Pinturas rupestres

 

Las pinturas rupestres de la sierra de san francisco

Ubicación: Las pinturas rupestres se encuentra ubicadas en múltiples sitios dentro de la Sierra de San Francisco, en el corazón de la Reserva de la Biosfera El Vizcaíno en el norte de Baja California Sur, dentro del municipio de Mulegé. Se puede acceder a ellas a través de la Carretera Federal no. 1.

Autor y fecha: Fueron elaboradas por los antiguos pobladores del lugar, su origen se remonta a 8,800 años y floreció durante la época precolombina de Aridoamérica. Fueron reportadas por primera vez por el jesuita Francisco Javier Clavijero en un escrito en Roma en 1789.
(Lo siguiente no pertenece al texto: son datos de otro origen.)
(* ===== verification/PeerConnInv.v ===== *)
(** * Invariants of the peer connections

    The step relation of the application: the flows of the signalling client
    and the events the media stack and the timer raise.  Over every
    reachable state: the stored signalling state of a connection is the one
    its SDP operations lead to, and tells which offer is pending; a media
    source is started only on streams whose media encryption was started and
    that were marked secure; ICE is retried at most ten times per
    connection. *)

From stdpp Require Import gmap relations.
From S2P Require Import Prelude Effects PeerConn ClientSession.
Import Pc Session.

#[export] Instance action_eq_dec : EqDecision action.
Proof. solve_decision. Defined.

(** ** Specifications over the trace (newest action first) *)

Section Spec.
Context (ext : list action -> action -> Z).

(** The signalling states as peerconn.c moves them: which SDP operations its
    guards let through in a state, and the state each leads to.  These are
    the guards of the code and not the state machine of JSEP: an answer is
    applied in the stable state, a remote offer over the connection's own
    one, and a description that does not decode has moved the state.  What
    they guarantee is stated with [pending] below. *)
Definition sig_step (t : list action) (p : nat) (a : action) (s : signaling_st)
  : option signaling_st :=
  match a with
  | A_sdp_encode q true =>
    if decide (q = p) then
      if decide (s = SS_STABLE) then
        Some (if ext t a =? 0 then SS_HAVE_LOCAL_OFFER else SS_STABLE)
      else None
    else Some s
  | A_sdp_encode q false =>
    if decide (q = p) then
      if decide (s = SS_HAVE_REMOTE_OFFER) then
        Some (if ext t a =? 0 then SS_STABLE else SS_HAVE_REMOTE_OFFER)
      else None
    else Some s
  | A_sdp_decode q offer =>
    if decide (q = p) then
      if decide (s = SS_HAVE_REMOTE_OFFER) then None
      else Some (if offer : bool then SS_HAVE_REMOTE_OFFER else SS_STABLE)
    else Some s
  | _ => Some s
  end.

Fixpoint sig_state (p : nat) (t : list action) : option signaling_st :=
  match t with
  | [] => Some SS_STABLE
  | a :: t => s ← sig_state p t; sig_step t p a s
  end.

(** What is pending after a history: the last action that opens or closes is
    one that opens. *)
Fixpoint pending (opens closes : list action -> action -> bool) (t : list action) : bool :=
  match t with
  | [] => false
  | a :: t => if opens t a then true else if closes t a then false
              else pending opens closes t
  end.

Definition offers (p : nat) (t : list action) (a : action) : bool :=
  bool_decide (a = A_sdp_encode p true) && (ext t a =? 0).
Definition answers (p : nat) (t : list action) (a : action) : bool :=
  bool_decide (a = A_sdp_encode p false) && (ext t a =? 0).
Definition applies_offer (p : nat) (_ : list action) (a : action) : bool :=
  bool_decide (a = A_sdp_decode p true).
Definition applies_any (p : nat) (_ : list action) (a : action) : bool :=
  bool_decide (a = A_sdp_decode p true) || bool_decide (a = A_sdp_decode p false).

(** A remote offer that was handed to the decoder and not answered yet. *)
Definition remote_offer_pending (p : nat) : list action -> bool :=
  pending (applies_offer p) (answers p).

(** An offer of the connection after which no remote description came. *)
Definition own_offer_pending (p : nat) : list action -> bool :=
  pending (offers p) (applies_any p).

(** The signalling state that says which offer is pending. *)
Definition state_says (p : nat) (t : list action) (s : signaling_st) : Prop :=
  match s with
  | SS_STABLE => remote_offer_pending p t = false /\ own_offer_pending p t = false
  | SS_HAVE_LOCAL_OFFER => remote_offer_pending p t = false /\ own_offer_pending p t = true
  | SS_HAVE_REMOTE_OFFER => remote_offer_pending p t = true /\ own_offer_pending p t = false
  end.

Lemma state_says_step p t a s s' :
  state_says p t s -> sig_step t p a s = Some s' -> state_says p (a :: t) s'.
Proof.
  unfold state_says, remote_offer_pending, own_offer_pending. cbn [pending].
  unfold applies_offer, answers, offers, applies_any, sig_step.
  intros Hs Hn. destruct a; simplify_eq/=; try done;
    repeat case_match; simplify_eq/=; repeat case_bool_decide; simplify_eq/=;
    try done; destruct_and?; split_and?; try done; repeat case_match; done.
Qed.

Lemma sig_state_says p t s : sig_state p t = Some s -> state_says p t s.
Proof.
  revert s. induction t as [|a t IH]; cbn; [by intros ? [= <-]|].
  intros s' H. apply bind_Some in H as (s & Hs & H). by eapply state_says_step; [apply IH|].
Qed.

Lemma sig_state_prefix p t1 t2 : is_Some (sig_state p (t1 ++ t2)) -> is_Some (sig_state p t2).
Proof.
  induction t1 as [|a t1 IH]; [done|]. cbn. intros [s H].
  apply bind_Some in H as (s1 & Hs & _). apply IH. by exists s1.
Qed.

(** The state an operation of a legal history was performed in. *)
Lemma sdp_op_state p after a before :
  is_Some (sig_state p (after ++ a :: before)) ->
  exists s, state_says p before s /\ is_Some (sig_step before p a s).
Proof.
  intros H. apply sig_state_prefix in H as [s' H]. cbn in H.
  apply bind_Some in H as (s & Hs & H). exists s. split; [by apply sig_state_says|by exists s'].
Qed.

End Spec.

(** A media source is started only after the stream was connected (its media
    encryption is started by the ICE handler) and marked secure. *)
Fixpoint gated (t : list action) : Prop :=
  match t with
  | [] => True
  | A_start_source _ u :: t =>
    (A_start_mediaenc u ∈ t /\ A_set_secure u ∈ t) /\ gated t
  | _ :: t => gated t
  end.

Definition tmr_count (p : nat) (t : list action) : Z :=
  zlen (filter (fun a => a = A_tmr_start p) t).

(** ** The step relation *)

Inductive event :=
| Ev_publish (handle_id : Z)
| Ev_remote_answer (handle_id : Z) (jsep : list Z)
| Ev_remote_offer (handle_id : Z) (jsep : list Z)
| Ev_webrtc_up (handle_id : Z)
| Ev_session_free (a : nat)
| Ev_close (p : nat)
| Ev_mnat_estab (p : nat) (err scode : Z)
| Ev_menc_event (p : nat) (e : menc_event) (strm : nat)
| Ev_menc_error (p : nat) (err : Z)
| Ev_mnatconn (p n : nat)
| Ev_rtpestab (p n : nat)
| Ev_rtcp (p n : nat)
| Ev_stream_error (p n : nat) (err : Z)
| Ev_audio_error (p : nat) (err : Z)
| Ev_ice_tmr (p : nat).

Section Machine.
Context (ext : list action -> action -> Z).
Context (mnat : option (bool * bool)) (menc_srtp : option bool).
Context (json_decode_odict : list Z -> Z + Descr.odict).

#[local] Instance session_callbacks : Callbacks := callbacks ext.

(** The ICE handler gets the stream of its own track. *)
Definition exec_mnatconn (p n : nat) : W unit :=
  m ← track_get p n;
  mnatconn_handler ext p n (mt_u m).

Definition exec (e : event) : W unit :=
  match e with
  | Ev_publish h => publishOwnFeed ext mnat menc_srtp h
  | Ev_remote_answer h j => onPublisherRemoteJsep ext json_decode_odict h j
  | Ev_remote_offer h j => onOffer ext mnat menc_srtp json_decode_odict h j
  | Ev_webrtc_up h => onRTCWebrtcUp ext h
  | Ev_session_free a => client_session_destructor ext a
  | Ev_close p => peerconnection_close (Some p)
  | Ev_mnat_estab p err scode => mnat_estab_handler ext p err scode
  | Ev_menc_event p e strm => menc_event_handler ext p e (Some strm)
  | Ev_menc_error p err => menc_error_handler ext p err
  | Ev_mnatconn p n => exec_mnatconn p n
  | Ev_rtpestab p n => rtpestab_handler p n
  | Ev_rtcp p n => rtcp_handler p n
  | Ev_stream_error p n err => stream_error_handler ext p n err
  | Ev_audio_error p err => audio_error_handler ext p err
  | Ev_ice_tmr p =>
    modify (fun w => set_tmrl (filter (fun q => q <> p) (w_tmrl w)) w);;
    _ ← peerconnection_start_ice ext (Some p);
    mret tt
  end.

(** Which events the environment can raise: the media stack's objects belong
    to a live connection, the timer fires when it is in the list. *)
Definition enabled (w : world) (e : event) : Prop :=
  match e with
  | Ev_publish _ | Ev_remote_answer _ _ | Ev_remote_offer _ _ | Ev_webrtc_up _ => True
  | Ev_session_free a => exists s, s ∈ w_sessl w /\ cs_addr s = a
  | Ev_close p | Ev_mnat_estab p _ _ | Ev_menc_error p _ | Ev_audio_error p _ =>
    is_Some (w_heap w !! p)
  | Ev_menc_event p _ strm =>
    exists pc m, w_heap w !! p = Some pc /\ m ∈ pc_medial pc /\ mt_u m = Some strm
  | Ev_mnatconn p n | Ev_rtpestab p n | Ev_rtcp p n | Ev_stream_error p n _ =>
    exists pc m, w_heap w !! p = Some pc /\ pc_medial pc !! n = Some m /\
    is_Some (mt_u m)
  | Ev_ice_tmr p => p ∈ w_tmrl w
  end.

Definition step (w w' : world) : Prop :=
  exists e, enabled w e /\ exec e w = Some (tt, w').

Definition init : world := mk_world ∅ 0 [] [] [].

Definition reachable (w : world) : Prop := rtc step init w.

(** ** The invariant *)

Definition track_ok (t : list action) (m : media_track) : Prop :=
  (mt_ice_conn m = true -> A_start_mediaenc (mt_u m) ∈ t) /\
  (mt_dtls_ok m = true -> A_set_secure (mt_u m) ∈ t).

Record pc_ok (t : list action) (p : nat) (pc : peer_connection) : Prop := {
  ok_tracks : Forall (track_ok t) (pc_medial pc);
  ok_ss : sig_state ext p t = Some (pc_signaling_state pc);
  ok_retry : pc_ice_retry_times pc = tmr_count p t;
  ok_bound : tmr_count p t <= 10 }.

Record wf (w : world) : Prop := {
  wf_gated : gated (w_trace w);
  wf_pc : forall p pc, w_heap w !! p = Some pc -> pc_ok (w_trace w) p pc;
  wf_legal : forall p, is_Some (sig_state ext p (w_trace w));
  wf_tmr : forall p, tmr_count p (w_trace w) <= 10;
  wf_fresh : forall p, (w_next w <= p)%nat -> w_heap w !! p = None /\
    sig_state ext p (w_trace w) = Some SS_STABLE /\ tmr_count p (w_trace w) = 0 }.

(** The connection an action is about. *)
Definition about (a : action) : option nat :=
  match a with
  | A_sdp_encode p _ | A_sdp_decode p _ | A_tmr_start p => Some p
  | _ => None
  end.

Definition source (a : action) : bool :=
  match a with A_start_source _ _ => true | _ => false end.

Lemma sig_other a p t : about a <> Some p -> sig_state ext p (a :: t) = sig_state ext p t.
Proof.
  intros H. cbn. destruct (sig_state ext p t) as [s|]; [|done]. cbn.
  destruct a; try done; cbn in *; repeat case_match; congruence.
Qed.
(* ===== verification/Mbuf.v ===== *)
(** * Memory buffers

    Models src/re/src/mbuf/mbuf.c and the inline accessors of
    src/re/include/re_mbuf.h: a growing byte buffer with a position and an
    end.  [None] is a copy outside the allocated bytes; error codes are the
    C results.  Whether an allocation succeeds and which bytes fresh memory
    holds are arbitrary. *)

From S2P Require Import Prelude Effects.

Module Mb.

(** [mb_buf] is [None] for a NULL buffer. *)
Record mbuf := mk_mbuf {
  mb_buf : option (list Z);
  mb_size : Z;
  mb_pos : Z;
  mb_end : Z }.

Definition set_pos (p : Z) (mb : mbuf) : mbuf := mk_mbuf (mb_buf mb) (mb_size mb) p (mb_end mb).
Definition set_end (e : Z) (mb : mbuf) : mbuf := mk_mbuf (mb_buf mb) (mb_size mb) (mb_pos mb) e.
Definition set_bytes (l : list Z) (mb : mbuf) : mbuf :=
  mk_mbuf (Some l) (mb_size mb) (mb_pos mb) (mb_end mb).

Definition DEFAULT_SIZE : Z := 512.

(** [buf[i .. i+n)] as a checked slice. *)
Definition slice (l : list Z) (i n : Z) : option (list Z) :=
  if (0 <=? i) && (0 <=? n) && (i + n <=? zlen l)
  then Some (take (Z.to_nat n) (drop (Z.to_nat i) l)) else None.

(** [memcpy] into [l] at [i], checked. *)
Definition splice (l : list Z) (i : Z) (data : list Z) : option (list Z) :=
  if (0 <=? i) && (i + zlen data <=? zlen l)
  then Some (take (Z.to_nat i) l ++ data ++ drop (Z.to_nat i + length data) l) else None.

(** Host-order bytes of a w-byte integer on the little-endian targets. *)
Fixpoint le_bytes (w : nat) (v : Z) : list Z :=
  match w with O => [] | S w => v mod 256 :: le_bytes w (v / 256) end.
Fixpoint le_value (l : list Z) : Z :=
  match l with [] => 0 | c :: l => c + 256 * le_value l end.

Definition htons (v : Z) : Z := le_value (rev (le_bytes 2 v)).
Definition htonl (v : Z) : Z := le_value (rev (le_bytes 4 v)).
Definition ntohs := htons.
Definition ntohl := htonl.

Definition mbuf_get_left (mb : mbuf) : Z :=
  if mb_pos mb <? mb_end mb then mb_end mb - mb_pos mb else 0.
Definition mbuf_get_space (mb : mbuf) : Z :=
  if mb_pos mb <? mb_size mb then mb_size mb - mb_pos mb else 0.
Definition mbuf_set_pos (mb : mbuf) (pos : Z) : mbuf := set_pos pos mb.
Definition mbuf_set_end (mb : mbuf) (e : Z) : mbuf := set_end e mb.
Definition mbuf_advance (mb : mbuf) (n : Z) : mbuf := set_pos (usz (mb_pos mb + n)) mb.
Definition mbuf_rewind (mb : mbuf) : mbuf := set_end 0 (set_pos 0 mb).
Definition mbuf_skip_to_end (mb : mbuf) : mbuf := set_pos (mb_end mb) mb.

Definition mbuf_init : mbuf := mk_mbuf None 0 0 0.

(** [mbuf_reset]: the bytes are released. *)
Definition mbuf_reset (mb : mbuf) : mbuf := mbuf_init.

Section Alloc.
Context (alloc_ok : Z -> bool) (junk : Z -> Z).

(** [n] bytes of fresh memory, kept from the old block where it has them. *)
Definition grow (old : list Z) (n : Z) : list Z :=
  take (Z.to_nat n) old ++ map junk (seqZ (zlen old) (n - zlen old)).

Definition mbuf_resize (mb : mbuf) (size : Z) : Z * mbuf :=
  if negb (alloc_ok size) then (ENOMEM, mb)
  else (0, mk_mbuf (Some (grow (default [] (mb_buf mb)) size)) size (mb_pos mb) (mb_end mb)).

(** [None] is the NULL result. *)
Definition mbuf_alloc (size : Z) : option mbuf :=
  let '(err, mb) := mbuf_resize mbuf_init (if size =? 0 then DEFAULT_SIZE else size) in
  if negb (err =? 0) then None else Some mb.

Definition mbuf_trim (mb : mbuf) : mbuf :=
  if (mb_end mb =? 0) || (mb_end mb =? mb_size mb) then mb
  else snd (mbuf_resize mb (mb_end mb)).

(** The resize in front of a write up to [rsize]. *)
Definition mbuf_reserve (mb : mbuf) (rsize : Z) : Z * mbuf :=
  if mb_size mb <? rsize then
    let dsize := if negb (mb_size mb =? 0) then usz (mb_size mb * 2) else DEFAULT_SIZE in
    mbuf_resize mb (Z.max rsize dsize)
  else (0, mb).

(** Copies at the position; a zero-sized copy touches nothing. *)
Definition mbuf_put (mb : mbuf) (data : list Z) : option (Z * mbuf) :=
  l ← (if zlen data =? 0 then Some (mb_buf mb)
       else b ← mb_buf mb; l ← splice b (mb_pos mb) data; Some (Some l));
  let pos := usz (mb_pos mb + zlen data) in
  Some (0, mk_mbuf l (mb_size mb) pos (Z.max (mb_end mb) pos)).

Definition mbuf_write_mem (mb : mbuf) (data : list Z) : option (Z * mbuf) :=
  let '(err, mb) := mbuf_reserve mb (usz (mb_pos mb + zlen data)) in
  if negb (err =? 0) then Some (err, mb) else mbuf_put mb data.

Definition mbuf_write_u8 (mb : mbuf) (v : Z) := mbuf_write_mem mb (le_bytes 1 v).
Definition mbuf_write_u16 (mb : mbuf) (v : Z) := mbuf_write_mem mb (le_bytes 2 v).
Definition mbuf_write_u32 (mb : mbuf) (v : Z) := mbuf_write_mem mb (le_bytes 4 v).
Definition mbuf_write_u64 (mb : mbuf) (v : Z) := mbuf_write_mem mb (le_bytes 8 v).

(** A C string up to its NUL, and a pointer-length string. *)
Definition mbuf_write_str (mb : mbuf) (str : option (list Z)) : option (Z * mbuf) :=
  match str with
  | None => Some (EINVAL, mb)
  | Some s => mbuf_write_mem mb s
  end.
Definition mbuf_write_pl := mbuf_write_str.

(** [skip] is [pl[off .. off+len)], as pointers into the same string. *)
Definition mbuf_write_pl_skip (mb : mbuf) (pl : list Z) (off len : Z)
  : option (Z * mbuf) :=
  if (off <? 0) || (zlen pl <? off + len) then Some (ERANGE, mb) else
  '(err, mb) ← mbuf_write_mem mb (take (Z.to_nat off) pl);
  if negb (err =? 0) then Some (err, mb)
  else mbuf_write_mem mb (drop (Z.to_nat (off + len)) pl).

Definition mbuf_fill (mb : mbuf) (c n : Z) : option (Z * mbuf) :=
  if n =? 0 then Some (EINVAL, mb) else
  let '(err, mb) := mbuf_reserve mb (usz (mb_pos mb + n)) in
  if negb (err =? 0) then Some (err, mb)
  else mbuf_put mb (replicate (Z.to_nat n) c).

(** [ssize_t] arithmetic of the range check; [memmove] reads the bytes left
    before it writes them. *)
Definition mbuf_shift (mb : mbuf) (shift : Z) : option (Z * mbuf) :=
  if (mb_pos mb + shift <? 0) || (mb_end mb + shift <? 0) then Some (ERANGE, mb) else
  let rsize := usz (mb_end mb + shift) in
  let '(err, mb) := if mb_size mb <? rsize then mbuf_resize mb rsize else (0, mb) in
  if negb (err =? 0) then Some (err, mb) else
  l ← (if mbuf_get_left mb =? 0 then Some (mb_buf mb)
       else b ← mb_buf mb;
            data ← slice b (mb_pos mb) (mbuf_get_left mb);
            l ← splice b (mb_pos mb + shift) data; Some (Some l));
  Some (0, mk_mbuf l (mb_size mb) (usz (mb_pos mb + shift)) (usz (mb_end mb + shift))).

(** ** Reading *)

(** The bytes are in the first component when the code is 0. *)
Definition mbuf_read_mem (mb : mbuf) (size : Z) : option (Z * list Z * mbuf) :=
  if mbuf_get_left mb <? size then Some (EOVERFLOW, [], mb) else
  data ← (if size =? 0 then Some []
          else b ← mb_buf mb; slice b (mb_pos mb) size);
  Some (0, data, set_pos (usz (mb_pos mb + size)) mb).

Definition mbuf_read_int (w : nat) (mb : mbuf) : option (Z * mbuf) :=
  '(err, data, mb) ← mbuf_read_mem mb (Z.of_nat w);
  Some (if err =? 0 then le_value data else 0, mb).

Definition mbuf_read_u8 := mbuf_read_int 1.
Definition mbuf_read_u16 := mbuf_read_int 2.
Definition mbuf_read_u32 := mbuf_read_int 4.
Definition mbuf_read_u64 := mbuf_read_int 8.

(** Stores every byte read, the first NUL included. *)
Fixpoint mbuf_read_str_loop (n : nat) (mb : mbuf) (out : list Z)
  : option (list Z * mbuf) :=
  match n with
  | O => Some (out, mb)
  | S n =>
    '(c, mb) ← mbuf_read_u8 mb;
    if c =? 0 then Some (out ++ [c], mb) else mbuf_read_str_loop n mb (out ++ [c])
  end.

Definition mbuf_read_str (mb : mbuf) (size : Z) : option (list Z * mbuf) :=
  mbuf_read_str_loop (Z.to_nat size) mb [].

(** The string without its terminator. *)
Definition mbuf_strdup (mb : mbuf) (len : Z) : option (Z * option (list Z) * mbuf) :=
  if negb (alloc_ok (usz (len + 1))) then Some (ENOMEM, None, mb) else
  '(err, data, mb) ← mbuf_read_mem mb len;
  if negb (err =? 0) then Some (err, None, mb) else Some (0, Some data, mb).

End Alloc.

#[global] Arguments slice : simpl never.
#[global] Arguments splice : simpl never.
#[global] Arguments mbuf_get_left : simpl never.

End Mb.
Contexto histórico: Se calcula que los primeros asentamientos en esa zona datan de hace 10,000 años, y que los pobladores eran antepasados de los indígenas cochimíes, sin embargo, los cochimíes han negado tener conocimiento acerca de sus orígenes, y lo atribuyeron al trabajo de una antigua raza de gigantes, ya desaparecida, provenientes del norte. Sin embargo, parece que la costumbre de pintar en la roca comenzó hace aproximadamente 4,000 años y se prolongó hasta 1650 con la llegada de los misioneros españoles. Es de llamar la atención que en tan largo periodo los rasgos de las pinturas murales no hayan tenido grandes cambios. Las pinturas rupestres de la Sierra de San Francisco, integran un conjunto de murales en los que se representan seres humanos, diversas especies animales, tanto terrestres como marinos, y motivos abstractos. Se distinguen especialmente los trazos refinados y el colorido, por lo que son consideradas únicas en su género. Las pinturas fueron hechas con pigmentos minerales y reflejan un peculiar arte abstracto que mayormente representa la interacción del hombre con la naturaleza; así como una evidente interpretación de las fuerzas energéticas, mágicas e inmateriales, que difícilmente pueden ser interpretadas bajo la visión actual occidental. La gama de colores cubre todo el espectro, al igual que las técnicas de representación utilizadas, pero predominan los colores negro, rojo, amarillo y blanco. Este arte rupestre ha sido objeto de análisis detallados en los últimos años, resultando en importantes conocimientos sobre la organización social y religiosa de los pueblos prehistóricos de la zona, así como sobre sus hábitos alimenticios.

También llama la atención el tamaño de las pinturas, muchas de ellas en tamaño natural, o a escala mucho mayor, característico del estilo "Gran Mural".